* _Available data_:
-- Opening Marker --

Context {SearchEntry : Type}.
Variable convertNewEntryToSearchEntry :
  option SearchEntryID -> gmap string JValue -> SearchEntry.
Variable server : Server.
Variable redirectToEntityDetail :
  gmap string RouterQueryParam -> option SearchEntryID -> Slug.Category ->
  nat -> list string -> string * gmap string RouterQueryParam.

Abbreviation onFinish :=
  (onFinish convertNewEntryToSearchEntry server redirectToEntityDetail).
Abbreviation HandlerModal :=
  (HandlerModal convertNewEntryToSearchEntry server redirectToEntityDetail).
Abbreviation createNewEntry :=
  (createNewEntry convertNewEntryToSearchEntry server redirectToEntityDetail).
Abbreviation createOrEditEntry :=
  (createOrEditEntry (SearchEntry := SearchEntry) server).
Abbreviation checkDuplicateEntries :=
  (checkDuplicateEntries (SearchEntry := SearchEntry) server).
Abbreviation World := (World (SearchEntry := SearchEntry)).

Ltac run :=
  cbv beta iota zeta delta
    [EntryForm.onFinish EntryForm.HandlerModal EntryForm.createNewEntry
     EntryForm.createOrEditEntry EntryForm.onCreate EntryForm.onEdit
     EntryForm.addEntryToStateOnCreate EntryForm.addEntryToState
     EntryForm.redirectToEntry EntryForm.checkDuplicateEntries
     EntryForm.bind EntryForm.ret EntryForm.request EntryForm.log
     EntryForm.setFormData EntryForm.setShowModal EntryForm.setDuplicate
     EntryForm.dispatchPrependEntry EntryForm.routerReplace
     EntryForm.effectsSince
     EntryForm.formData EntryForm.showModal EntryForm.duplicate
     EntryForm.entries EntryForm.effects fst snd].

Lemma drop_length_app {A} (l k : list A) : drop (length l) (l ++ k) = k.
Proof. by rewrite drop_app_length. Qed.

(** What a commit does, step by step: the request, then on a create the
    store action, then the redirect. *)
Lemma createNewEntry_create entry router entryId w newId :
  createdId server (adaptedEntry entry) = Some newId ->
  createNewEntry entry router false entryId w =
    (Resolved tt,
     {| formData := formData w; showModal := showModal w;
        duplicate := duplicate w;
        entries :=
          convertNewEntryToSearchEntry (Some newId) (adaptedEntry entry)
            :: entries w;
        effects :=
          effects w ++
            [AxiosRequest POST Endpoints.postEntries (adaptedEntry entry);
             DispatchPrependEntry
               (convertNewEntryToSearchEntry (Some newId)
                  (adaptedEntry entry));
             RouterReplace
               (redirectToEntityDetail router (Some newId)
                  Slug.INITIATIVE 2 ["pinLat"; "pinLng"]).1
               (redirectToEntityDetail router (Some newId)
                  Slug.INITIATIVE 2 ["pinLat"; "pinLng"]).2] |}).
Proof.
  intros Hid. run. fold (adaptedEntry entry). rewrite Hid.
  by rewrite <- !app_assoc.
Qed.

Lemma createNewEntry_edit entry router entryId w :
  updated server (Endpoints.postEntries +:+ "/" +:+ template entryId)
    (adaptedEntry entry) = Some tt ->
  createNewEntry entry router true entryId w =
    (Resolved tt,
     {| formData := formData w; showModal := showModal w;
        duplicate := duplicate w; entries := entries w;
        effects :=
          effects w ++
            [AxiosRequest PUT (Endpoints.postEntries +:+ "/" +:+ template entryId)
               (adaptedEntry entry);
             RouterReplace
               (redirectToEntityDetail router entryId
                  Slug.INITIATIVE 2 ["pinLat"; "pinLng"]).1
               (redirectToEntityDetail router entryId
                  Slug.INITIATIVE 2 ["pinLat"; "pinLng"]).2] |}).
Proof.
  intros Hput. run. fold (adaptedEntry entry). rewrite Hput.
  by rewrite <- !app_assoc.
Qed.

(** Whatever the server answers, the first effect of a commit is its
    create or edit request, carrying the adapted entry. *)
Lemma createNewEntry_first_effect entry router isEdit entryId w :
  exists method url rest,
    effects (createNewEntry entry router isEdit entryId w).2 =
      effects w ++ AxiosRequest method url (adaptedEntry entry) :: rest
    /\ isCommit (AxiosRequest (SearchEntry := SearchEntry)
                   method url (adaptedEntry entry)) = true
    /\ method = (if isEdit then PUT else POST).
Proof.
  destruct isEdit.
  - exists PUT, (Endpoints.postEntries +:+ "/" +:+ template entryId).
    run. fold (adaptedEntry entry).
    destruct (updated server _ _) as [[]|]; simpl;
      rewrite <- ?app_assoc; eauto.
  - exists POST, Endpoints.postEntries.
    run. fold (adaptedEntry entry).
    destruct (createdId server _) as [newId|]; simpl;
      rewrite <- ?app_assoc; eauto.
Qed.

-- Closing Marker --

* _Problem details_: After the last line, print all the entries once again, unchanged.

* _Result for this exercise_:
Context {SearchEntry : Type}.
Variable convertNewEntryToSearchEntry :
  option SearchEntryID -> gmap string JValue -> SearchEntry.
Variable server : Server.
Variable redirectToEntityDetail :
  gmap string RouterQueryParam -> option SearchEntryID -> Slug.Category ->
  nat -> list string -> string * gmap string RouterQueryParam.

Abbreviation onFinish :=
  (onFinish convertNewEntryToSearchEntry server redirectToEntityDetail).
Abbreviation HandlerModal :=
  (HandlerModal convertNewEntryToSearchEntry server redirectToEntityDetail).
Abbreviation createNewEntry :=
  (createNewEntry convertNewEntryToSearchEntry server redirectToEntityDetail).
Abbreviation createOrEditEntry :=
  (createOrEditEntry (SearchEntry := SearchEntry) server).
Abbreviation checkDuplicateEntries :=
  (checkDuplicateEntries (SearchEntry := SearchEntry) server).
Abbreviation World := (World (SearchEntry := SearchEntry)).

Ltac run :=
  cbv beta iota zeta delta
    [EntryForm.onFinish EntryForm.HandlerModal EntryForm.createNewEntry
     EntryForm.createOrEditEntry EntryForm.onCreate EntryForm.onEdit
     EntryForm.addEntryToStateOnCreate EntryForm.addEntryToState
     EntryForm.redirectToEntry EntryForm.checkDuplicateEntries
     EntryForm.bind EntryForm.ret EntryForm.request EntryForm.log
     EntryForm.setFormData EntryForm.setShowModal EntryForm.setDuplicate
     EntryForm.dispatchPrependEntry EntryForm.routerReplace
     EntryForm.effectsSince
     EntryForm.formData EntryForm.showModal EntryForm.duplicate
     EntryForm.entries EntryForm.effects fst snd].

Lemma drop_length_app {A} (l k : list A) : drop (length l) (l ++ k) = k.
Proof. by rewrite drop_app_length. Qed.

(** What a commit does, step by step: the request, then on a create the
    store action, then the redirect. *)
Lemma createNewEntry_create entry router entryId w newId :
  createdId server (adaptedEntry entry) = Some newId ->
  createNewEntry entry router false entryId w =
    (Resolved tt,
     {| formData := formData w; showModal := showModal w;
        duplicate := duplicate w;
        entries :=
          convertNewEntryToSearchEntry (Some newId) (adaptedEntry entry)
            :: entries w;
        effects :=
          effects w ++
            [AxiosRequest POST Endpoints.postEntries (adaptedEntry entry);
             DispatchPrependEntry
               (convertNewEntryToSearchEntry (Some newId)
                  (adaptedEntry entry));
             RouterReplace
               (redirectToEntityDetail router (Some newId)
                  Slug.INITIATIVE 2 ["pinLat"; "pinLng"]).1
               (redirectToEntityDetail router (Some newId)
                  Slug.INITIATIVE 2 ["pinLat"; "pinLng"]).2] |}).
Proof.
  intros Hid. run. fold (adaptedEntry entry). rewrite Hid.
  by rewrite <- !app_assoc.
Qed.

Lemma createNewEntry_edit entry router entryId w :
  updated server (Endpoints.postEntries +:+ "/" +:+ template entryId)
    (adaptedEntry entry) = Some tt ->
  createNewEntry entry router true entryId w =
    (Resolved tt,
     {| formData := formData w; showModal := showModal w;
        duplicate := duplicate w; entries := entries w;
        effects :=
          effects w ++
            [AxiosRequest PUT (Endpoints.postEntries +:+ "/" +:+ template entryId)
               (adaptedEntry entry);
             RouterReplace
               (redirectToEntityDetail router entryId
                  Slug.INITIATIVE 2 ["pinLat"; "pinLng"]).1
               (redirectToEntityDetail router entryId
                  Slug.INITIATIVE 2 ["pinLat"; "pinLng"]).2] |}).
Proof.
  intros Hput. run. fold (adaptedEntry entry). rewrite Hput.
  by rewrite <- !app_assoc.
Qed.

(** Whatever the server answers, the first effect of a commit is its
    create or edit request, carrying the adapted entry. *)
Lemma createNewEntry_first_effect entry router isEdit entryId w :
  exists method url rest,
    effects (createNewEntry entry router isEdit entryId w).2 =
      effects w ++ AxiosRequest method url (adaptedEntry entry) :: rest
    /\ isCommit (AxiosRequest (SearchEntry := SearchEntry)
                   method url (adaptedEntry entry)) = true
    /\ method = (if isEdit then PUT else POST).
Proof.
  destruct isEdit.
  - exists PUT, (Endpoints.postEntries +:+ "/" +:+ template entryId).
    run. fold (adaptedEntry entry).
    destruct (updated server _ _) as [[]|]; simpl;
      rewrite <- ?app_assoc; eauto.
  - exists POST, Endpoints.postEntries.
    run. fold (adaptedEntry entry).
    destruct (createdId server _) as [newId|]; simpl;
      rewrite <- ?app_assoc; eauto.
Qed.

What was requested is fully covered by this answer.